Why corpus size is the first branch
The most important variable in any RAG architecture decision is not which vector database has the best benchmark score — it is how many documents your system needs to search across. Corpus size determines whether retrieval is necessary at all, what kind of index structure is appropriate, and whether you need approximate or exact nearest-neighbor search. Getting this wrong early means either overengineering a simple use case or hitting hard performance ceilings as your corpus grows.
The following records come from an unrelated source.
Fixpoint texts (l : list pyval) : option (list string) :=
  match l with
  | [] => Some []
  | PStr s :: r =>
      match texts r with
      | Some ss => Some (s :: ss)
      | None => None
      end
  | _ => None
  end.

(** What a column of type [String] holds for [v]. *)
Definition varchar (v : pyval) : pyval :=
  match v with
  | PList l =>
      match texts l with
      | Some elements => PStr (array_text elements)
      | None => v
      end
  | _ => v
  end.

End Column.

(** ** [db_utils.DatabaseManager] *)

(** The first element that satisfies [p], rewritten by [f]: what assigning
    to the attributes of [query.filter(...).first()] does to the table. *)
Fixpoint update_first {A} (p : A -> bool) (f : A -> A) (l : list A) : list A :=
  match l with
  | [] => []
  | x :: r => if p x then f x :: r else x :: update_first p f r
  end.

Definition with_classifications (d : Database) l : Database :=
  {| content_classifications := l; content_tags := content_tags d;
     content_analyses := content_analyses d;
     processing_logs := processing_logs d;
     ai_service_status := ai_service_status d; next_id := next_id d |}.

Definition with_tags (d : Database) l : Database :=
  {| content_classifications := content_classifications d; content_tags := l;
     content_analyses := content_analyses d;
     processing_logs := processing_logs d;
     ai_service_status := ai_service_status d; next_id := next_id d |}.

Definition with_analyses (d : Database) l : Database :=
  {| content_classifications := content_classifications d;
     content_tags := content_tags d; content_analyses := l;
     processing_logs := processing_logs d;
     ai_service_status := ai_service_status d; next_id := next_id d |}.

Definition with_logs (d : Database) l : Database :=
  {| content_classifications := content_classifications d;
     content_tags := content_tags d; content_analyses := content_analyses d;
     processing_logs := l;
     ai_service_status := ai_service_status d; next_id := next_id d |}.

Definition with_status (d : Database) l : Database :=
  {| content_classifications := content_classifications d;
     content_tags := content_tags d; content_analyses := content_analyses d;
     processing_logs := processing_logs d;
     ai_service_status := l; next_id := next_id d |}.

(** Draws the primary key of a new row. *)
Definition fresh (d : Database) : nat * Database :=
  (next_id d,
   {| content_classifications := content_classifications d;
      content_tags := content_tags d; content_analyses := content_analyses d;
      processing_logs := processing_logs d;
      ai_service_status := ai_service_status d; next_id := S (next_id d) |}).
(** * onchain-codework: the resumable enrichment pipeline

    A shallow embedding of the two batch drivers of the repository,

    - [tools/get_code.js]  (the fetch stage: address -> verified source), and
    - the classification script (the classify stage: source -> artistic
      score), whose file name is not recorded,

    together with the properties of their resumption, skipping, retry and
    rate-limiting logic.

    Conventions of the embedding.
    - A JavaScript string is a [string]: its sequence of code units, one
      [ascii] each.  [length] is the number of code units.
    - Wall-clock time is a [Z] of milliseconds, as [Date.now()] returns it.
      Only timers and external calls let time pass: a timer resumes the
      driver when its delay has passed, an external call after the latency
      the environment gives it.  The delays of the fetch script are whole
      numbers between 1 and 10000 (as long as the clock does not run
      backwards), those of the classify script come from a quotient and go
      through [Js.timer].
    - The rate of each script, a constant of the source, is a parameter of
      its loop: [REQUESTS_PER_SECOND] is the value the source gives it.
    - The external services are the environment: the block explorer is a
      script of replies consumed one per request, the language model a
      function from the number of the call of the adapter and its snippet
      to what the call meets. *)

From Stdlib Require Import ZArith String Ascii List Lia Bool.
From stdpp Require Import base option list gmap sets strings pretty.

Local Open Scope Z_scope.

(** ** JavaScript primitives used by the scripts *)

Module Js.

Definition LF : ascii := ascii_of_nat 10.
Definition CR : ascii := ascii_of_nat 13.
Definition DQUOTE : ascii := ascii_of_nat 34.
Definition BACKSLASH : ascii := ascii_of_nat 92.

(** White space as [String.prototype.trim] and [parseInt] see it, among the
    code units below 256: TAB, LF, VT, FF, CR, SP and NBSP. *)
Definition is_ws (c : ascii) : bool :=
  let n := nat_of_ascii c in
  ((9 <=? n)%nat && (n <=? 13)%nat) || (n =? 32)%nat || (n =? 160)%nat.

Fixpoint trimStart (s : string) : string :=
  match s with
  | String c s' => if is_ws c then trimStart s' else s
  | EmptyString => EmptyString
  end.

Fixpoint trimEnd (s : string) : string :=
  match s with
  | String c s' =>
      match trimEnd s' with
      | EmptyString => if is_ws c then EmptyString else String c EmptyString
      | t => String c t
      end
  | EmptyString => EmptyString
  end.

(** [s.trim()] *)
Definition trim (s : string) : string := trimEnd (trimStart s).

(** [s.split(sep)] for a one-character separator: never empty, one more
    field than there are separators. *)
Fixpoint split (sep : ascii) (s : string) : list string :=
  match s with
  | EmptyString => [EmptyString]
  | String c s' =>
      if Ascii.eqb c sep then EmptyString :: split sep s'
      else match split sep s' with
           | w :: ws => String c w :: ws
           | [] => [String c EmptyString]
           end
  end.

(** [s.replace(/\r?\n/g, "\\n")]: every LF, with the CR before it if there
    is one, becomes the two characters backslash, n. *)
Fixpoint escapeNewlines (s : string) : string :=
  match s with
  | EmptyString => EmptyString
  | String c s' =>
      if Ascii.eqb c LF then String BACKSLASH (String "n" (escapeNewlines s'))
      else if Ascii.eqb c CR then
        match s' with
        | String c' s'' =>
            if Ascii.eqb c' LF
            then String BACKSLASH (String "n" (escapeNewlines s''))
            else String c (escapeNewlines s')
        | EmptyString => String c EmptyString
        end
      else String c (escapeNewlines s')
  end.
(* ===== verification/Text.v ===== *)
(** What the crates use of Rust's [str]: UTF-8 validity and the decimal
    printing of integers. A [String] is the list of its UTF-8 bytes. *)

From Stdlib Require Import Strings.Byte.
From S2P Require Import Prelude Varint.

(** ** UTF-8 *)

Definition utf8_cont (b : byte) : bool := (128 <=? b2z b) && (b2z b <=? 191).

(** [core::str::from_utf8(l).is_ok()]: the well-formed byte sequences, without
    overlong forms and surrogates, up to U+10FFFF. *)
Fixpoint utf8_valid (l : bytes) : bool :=
  match l with
  | [] => true
  | b0 :: l =>
      let c := b2z b0 in
      if c <? 128 then utf8_valid l
      else
        match l with
        | [] => false
        | b1 :: l =>
            if (194 <=? c) && (c <=? 223) then utf8_cont b1 && utf8_valid l
            else
              match l with
              | [] => false
              | b2 :: l =>
                  if (224 <=? c) && (c <=? 239) then
                    utf8_cont b1 && utf8_cont b2
                    && (negb (c =? 224) || (160 <=? b2z b1))
                    && (negb (c =? 237) || (b2z b1 <=? 159))
                    && utf8_valid l
                  else
                    match l with
                    | [] => false
                    | b3 :: l =>
                        (240 <=? c) && (c <=? 244)
                        && utf8_cont b1 && utf8_cont b2 && utf8_cont b3
                        && (negb (c =? 240) || (144 <=? b2z b1))
                        && (negb (c =? 244) || (b2z b1 <=? 143))
                        && utf8_valid l
                    end
              end
        end
  end.

Example utf8_accepts : utf8_valid [xc3; xa9; x61; xf0; x9f; x98; x80] = true.
Proof. reflexivity. Qed.
Example utf8_rejects :
  utf8_valid [xc0; xaf] = false ∧ utf8_valid [xed; xa0; x80] = false ∧ utf8_valid [xff] = false.
Proof. done. Qed.

Lemma utf8_app_n n l1 l2 :
  (length l1 ≤ n)%nat → utf8_valid l1 = true → utf8_valid (l1 ++ l2) = utf8_valid l2.
Proof.
  revert l1. induction n as [|n IH]; intros l1 Hn H1.
  { by destruct l1; [|simpl in Hn; lia]. }
  destruct l1 as [|b0 l1]; [done|]. cbn [utf8_valid app] in *.
  destruct (b2z b0 <? 128); [apply IH; [simpl in Hn; lia|done]|].
  destruct l1 as [|b1 l1]; [done|]. cbn [app] in *.
  destruct ((194 <=? b2z b0) && (b2z b0 <=? 223)).
  { apply andb_prop in H1 as [-> H1]. apply IH; [simpl in Hn; lia|done]. }
  destruct l1 as [|b2 l1]; [done|]. cbn [app] in *.
  destruct ((224 <=? b2z b0) && (b2z b0 <=? 239)).
  { apply andb_prop in H1 as [-> H1]. apply IH; [simpl in Hn; lia|done]. }
  destruct l1 as [|b3 l1]; [done|]. cbn [app] in *.
  apply andb_prop in H1 as [-> H1]. apply IH; [simpl in Hn; lia|done].
Qed.

Lemma utf8_app l1 l2 : utf8_valid l1 = true → utf8_valid (l1 ++ l2) = utf8_valid l2.
Proof. by apply (utf8_app_n (length l1)). Qed.

Lemma utf8_ascii l : Forall (λ b, b2z b < 128) l → utf8_valid l = true.
Proof.
  induction 1 as [|b l Hb _ IH]; [done|]. cbn [utf8_valid].
  by destruct (Z.ltb_spec (b2z b) 128); [|lia].
Qed.

(** [str::chars]: the code points of a valid string. *)
Fixpoint utf8_chars (l : bytes) : list Z :=
  match l with
  | [] => []
  | b0 :: l =>
      let c := b2z b0 in
      if c <? 128 then c :: utf8_chars l
      else
        match l with
        | [] => []
        | b1 :: l =>
            if c <=? 223 then ((c - 192) * 64 + (b2z b1 - 128)) :: utf8_chars l
            else
              match l with
              | [] => []
              | b2 :: l =>
                  if c <=? 239
                  then ((c - 224) * 4096 + (b2z b1 - 128) * 64 + (b2z b2 - 128)) :: utf8_chars l
                  else
                    match l with
                    | [] => []
                    | b3 :: l =>
                        ((c - 240) * 262144 + (b2z b1 - 128) * 4096 + (b2z b2 - 128) * 64 + (b2z b3 - 128))
                          :: utf8_chars l
                    end
              end
        end
  end.

(** [char::is_whitespace]: the Unicode property [White_Space]. *)
Definition is_whitespace (c : Z) : bool :=
  ((9 <=? c) && (c <=? 13)) || (c =? 32) || (c =? 0x85) || (c =? 0xa0) || (c =? 0x1680) ||
  ((0x2000 <=? c) && (c <=? 0x200a)) || (c =? 0x2028) || (c =? 0x2029) || (c =? 0x202f) ||
  (c =? 0x205f) || (c =? 0x3000).
(** [char::is_control]: the general category [Cc]. *)
Definition is_control (c : Z) : bool := (c <=? 31) || ((127 <=? c) && (c <=? 159)).

Example utf8_chars_demo : utf8_chars [xc3; xa9; x61; xe2; x82; xac; xf0; x9f; x98; x80] = [0xe9; 0x61; 0x20ac; 0x1f600].
Proof. done. Qed.

(** ** Decimal *)

(** [write!(f, "{n}")] of an unsigned integer: digits pushed from the least
    significant one. [fuel] bounds the number of digits. *)
Fixpoint dec_loop (fuel : nat) (n : Z) (acc : bytes) : bytes :=
  match fuel with
  | O => acc
  | S fuel =>
      let acc := z2b (48 + n mod 10) :: acc in
      if n <? 10 then acc else dec_loop fuel (n / 10) acc
  end.

(** Twenty digits are enough for every [u64]. *)
Definition dec (n : Z) : bytes := dec_loop 20 n [].

Definition parse_digit (b : byte) : option Z :=
  if (48 <=? b2z b) && (b2z b <=? 57) then Some (b2z b - 48) else None.

Definition dec_value (acc : Z) (l : bytes) : Z := foldl (λ a b, a * 10 + (b2z b - 48)) acc l.

Lemma b2z_digit n : b2z (z2b (48 + n mod 10)) = 48 + n mod 10.
Proof. apply b2z_z2b_small. pose proof (Z.mod_pos_bound n 10). lia. Qed.

Lemma dec_loop_value fuel n acc :
  0 ≤ n < 10 ^ Z.of_nat fuel → (0 < fuel)%nat →
  ∃ ds, dec_loop fuel n acc = ds ++ acc ∧ ds ≠ [] ∧
    Forall (λ b, 48 ≤ b2z b ≤ 57) ds ∧ ∀ a, dec_value a ds = a * 10 ^ zlen ds + n.
Proof.
  revert n acc. induction fuel as [|fuel IH]; intros n acc Hn Hf; [lia|].
  cbn [dec_loop]. set (d := z2b (48 + n mod 10)).
  pose proof (Z.mod_pos_bound n 10 ltac:(lia)) as Hm.
  assert (b2z d = 48 + n mod 10) as Hd by apply b2z_digit.
  destruct (Z.ltb_spec n 10).
  - exists [d]. split_and!; try done; [constructor; [lia|done]|].
    intros a. unfold dec_value. change (zlen [d]) with 1. cbn. rewrite Hd, Z.mod_small by lia. lia.
  - rewrite Nat2Z.inj_succ, Z.pow_succ_r in Hn by lia.
    assert (0 ≤ n / 10 < 10 ^ Z.of_nat fuel) as Hq.
    { split; [apply Z.div_pos; lia|]. apply Z.div_lt_upper_bound; lia. }
    destruct (decide (fuel = 0%nat)) as [->|]; [simpl in Hq; lia|].
    destruct (IH (n / 10) (d :: acc) Hq) as (ds & -> & Hne & Hall & Hv); [lia|].
    exists (ds ++ [d]). rewrite <- app_assoc. split_and!; [done|by destruct ds| |].
    + apply Forall_app. split; [done|]. constructor; [lia|done].
    + intros a. unfold dec_value in *. rewrite foldl_app, Hv. cbn. rewrite Hd.
      replace (zlen (ds ++ [d])) with (zlen ds + 1) by zlen_lia.
      rewrite Z.pow_add_r by (try lia; apply zlen_nonneg).
      pose proof (Z.div_mod n 10 ltac:(lia)). nia.
Qed.

Lemma dec_spec n :
  0 ≤ n ≤ u64_max →
  dec n ≠ [] ∧ Forall (λ b, 48 ≤ b2z b ≤ 57) (dec n) ∧ dec_value 0 (dec n) = n.
Proof.
  intros Hn. destruct (dec_loop_value 20 n []) as (ds & Hds & Hne & Hall & Hv).
  { unfold u64_max in Hn. change (10 ^ Z.of_nat 20) with 100000000000000000000. lia. }
  { lia. }
  unfold dec. rewrite Hds, app_nil_r. by rewrite Hv.
Qed.

Example dec_demo : dec 1025 = str "1025" ∧ dec 0 = str "0".
Proof. done. Qed.

(** ** Errors of the varint reader, as text *)

Definition VarintError_display (e : VarintError) : bytes :=
  match e with
  | BufferTooShort => str "buffer ended before varint terminated"
  | Overflow => str "varint overflows u64"
  | NonCanonical => str "varint is not minimally encoded"
  end.
(* ===== verification/Deadline.v ===== *)
(** Time, from [crates/platform/src/deadline.rs] and [clock.rs]: samples of a
    monotonic clock and the deadlines components report to their host. *)

From S2P Require Import Prelude.

Record Now := mkNow { monotonic_ms : Z; unix_seconds : option Z }.

Definition MAX_MONOTONIC_MS : Z := u64_max - 1.

Definition Now_from_millis (ms : Z) : Now := mkNow ms None.
Definition Now_new (ms unix : Z) : Now := mkNow ms (Some unix).
Definition with_unix_seconds (n : Now) (unix : Z) : Now := {| n with unix_seconds := Some unix |}.
Definition saturating_millis_since (n earlier : Now) : Z :=
  saturating_sub (monotonic_ms n) (monotonic_ms earlier).

(** [Deadline(u64)]. *)
Record Deadline := mkDeadline { as_millis : Z }.

Definition NEVER : Deadline := mkDeadline u64_max.
Definition IMMEDIATE : Deadline := mkDeadline 0.
Definition from_millis (ms : Z) : Deadline := mkDeadline ms.
Definition is_never (d : Deadline) : bool := as_millis d =? u64_max.
Definition is_expired_at (d : Deadline) (now : Now) : bool :=
  negb (is_never d) && (as_millis d <=? monotonic_ms now).
Definition millis_until (d : Deadline) (now : Now) : Z :=
  if is_never d then u64_max else saturating_sub (as_millis d) (monotonic_ms now).
Definition saturating_add_millis (d : Deadline) (ms : Z) : Deadline :=
  mkDeadline (saturating_add u64_max (as_millis d) ms).
Definition earliest (a b : Deadline) : Deadline := if as_millis a <=? as_millis b then a else b.
Definition earliest_opt (l r : option Deadline) : option Deadline :=
  match l, r with
  | Some l, Some r => Some (earliest l r)
  | Some only, None | None, Some only => Some only
  | None, None => None
  end.

Definition deadline_after (n : Now) (ms : Z) : Deadline :=
  from_millis (saturating_add u64_max (monotonic_ms n) ms).
Definition as_deadline (n : Now) : Deadline := from_millis (monotonic_ms n).

(** A sample of a clock that keeps its contract, and a [u64]. *)
Definition now_ok (n : Now) : Prop := 0 ≤ monotonic_ms n ≤ MAX_MONOTONIC_MS.
Definition deadline_ok (d : Deadline) : Prop := 0 ≤ as_millis d ≤ u64_max.

#[global] Instance Deadline_eq_dec : EqDecision Deadline.
Proof. solve_decision. Defined.

(** The host waits for the earliest of many deadlines. *)
Definition earliest_all (ds : list (option Deadline)) : option Deadline :=
  foldr earliest_opt None ds.

Lemma expired_iff d now :
  deadline_ok d → now_ok now → is_expired_at d now = true ↔ as_millis d ≤ monotonic_ms now.
Proof.
  unfold deadline_ok, now_ok, MAX_MONOTONIC_MS, is_expired_at, is_never. intros Hd Hn.
  rewrite andb_true_iff, negb_true_iff, Z.eqb_neq, Z.leb_le. lia.
Qed.

Lemma earliest_le a b d : as_millis (earliest a b) ≤ as_millis d ↔
  as_millis a ≤ as_millis d ∨ as_millis b ≤ as_millis d.
Proof. unfold earliest. destruct (Z.leb_spec (as_millis a) (as_millis b)); lia. Qed.

Lemma earliest_all_min ds :
  match earliest_all ds with
  | None => Forall (λ o, o = None) ds
  | Some d => Some d ∈ ds ∧ ∀ d', Some d' ∈ ds → as_millis d ≤ as_millis d'
  end.
Proof.
  induction ds as [|o ds IH]; cbn; [done|]. fold (earliest_all ds).
  destruct o as [a|], (earliest_all ds) as [b|]; cbn.
  - destruct IH as [Hin Hmin]. split.
    + unfold earliest. case_match; rewrite elem_of_cons; auto.
    + intros d' [[= ->]|Hd']%elem_of_cons; apply earliest_le; [by left|right; auto].
  - split; [by apply elem_of_cons; left|].
    intros d' [[= ->]|Hd']%elem_of_cons; [done|].
    rewrite Forall_forall in IH. by specialize (IH _ Hd').
  - destruct IH as [Hin Hmin]. split; [by apply elem_of_cons; right|].
    intros d' [?|Hd']%elem_of_cons; [done|auto].
  - by constructor.
Qed.

(** ** Properties *)

(** A deadline set [ms] ahead is due exactly once [ms] milliseconds have
    passed on the same clock, also where the addition saturates at [NEVER]; and
    a deadline is due exactly when no time remains until it. *)
Theorem deadline_after_exact start later ms :
  now_ok start → now_ok later → 0 ≤ ms ≤ u64_max →
  (is_expired_at (deadline_after start ms) later = true ↔
     monotonic_ms start ≤ monotonic_ms later ∧ ms ≤ saturating_millis_since later start) ∧
  (is_expired_at (deadline_after start ms) later = true ↔
     millis_until (deadline_after start ms) later = 0).
Proof.
  intros Hs Hl Hms. set (d := deadline_after start ms).
  assert (as_millis d = Z.min u64_max (monotonic_ms start + ms)) as Hd by done.
  unfold now_ok, MAX_MONOTONIC_MS in *.
  assert (deadline_ok d) as Hdo by (unfold deadline_ok; lia).
  assert (is_expired_at d later = true ↔ as_millis d ≤ monotonic_ms later) as He
    by (by apply expired_iff).
  split.
  - rewrite He. unfold saturating_millis_since, saturating_sub. lia.
  - rewrite He. unfold millis_until, is_never, saturating_sub.
    destruct (Z.eqb_spec (as_millis d) u64_max); [unfold u64_max in *|]; lia.
Qed.

Lemma deadline_after_exact_witness :
  is_expired_at (deadline_after (Now_from_millis 5) 10) (Now_from_millis 15) = true.
Proof.
  destruct (deadline_after_exact (Now_from_millis 5) (Now_from_millis 15) 10) as [[_ H] _];
    [by vm_compute..|]. apply H. by vm_compute.
Defined.

(** Merging deadlines loses nothing. The earliest of the deadlines of any
    number of components is one of them, and it is due as soon as any of them
    is, so a host that sleeps until it is never late for another; there is none
    exactly when no component has one. *)
Theorem earliest_never_late ds now :
  Forall (λ o, match o with Some d => deadline_ok d | None => True end) ds → now_ok now →
  match earliest_all ds with
  | None => ∀ d, Some d ∉ ds
  | Some d => Some d ∈ ds ∧
      (is_expired_at d now = true ↔ ∃ d', Some d' ∈ ds ∧ is_expired_at d' now = true)
  end.
Proof.
  intros Hds Hn. rewrite Forall_forall in Hds. pose proof (earliest_all_min ds) as Hmin.
  destruct (earliest_all ds) as [d|].
  - destruct Hmin as [Hin Hmin]. split; [done|]. split; [by eauto|].
    intros (d' & Hd' & He). pose proof (Hds _ Hin) as Hok. pose proof (Hds _ Hd') as Hok'.
    apply expired_iff; [done|done|]. apply expired_iff in He; [|done..].
    specialize (Hmin d' Hd'). lia.
  - rewrite Forall_forall in Hmin. intros d Hd. by specialize (Hmin _ Hd).
Qed.

Lemma earliest_never_late_witness :
  Some (from_millis 7) ∈ [None; Some (from_millis 9); Some (from_millis 7)].
Proof.
  pose proof (earliest_never_late [None; Some (from_millis 9); Some (from_millis 7)] (Now_from_millis 8)) as H.
  apply H.
  - repeat constructor; by vm_compute.
  - by vm_compute.
Defined.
The reason corpus size comes first is that the economics change by orders of magnitude at each threshold. Below ten thousand documents, the total token count of a reasonably chunked corpus often fits inside a 128k context window, which means retrieval adds latency and complexity without adding accuracy. Between ten thousand and one million documents, a vanilla vector database with good chunking will handle the majority of factual lookup queries at acceptable cost. Above one million documents, sparse-dense hybrid search starts to outperform vanilla vector RAG because BM25-style exact term matching catches rare proper nouns, product codes, and identifiers that dense embeddings frequently smooth over.
Above ten million documents, the architecture decision becomes more nuanced. Sharding a vector database across multiple nodes is operationally complex and expensive. GraphRAG — which builds a knowledge graph from the corpus during an offline processing step — can be more cost-effective for analytical workloads at this scale because query-time retrieval becomes a graph traversal rather than an exhaustive approximate nearest-neighbor search across hundreds of millions of vectors. The tradeoff is a significant upfront build cost and a corpus that must be reprocessed when documents change substantially.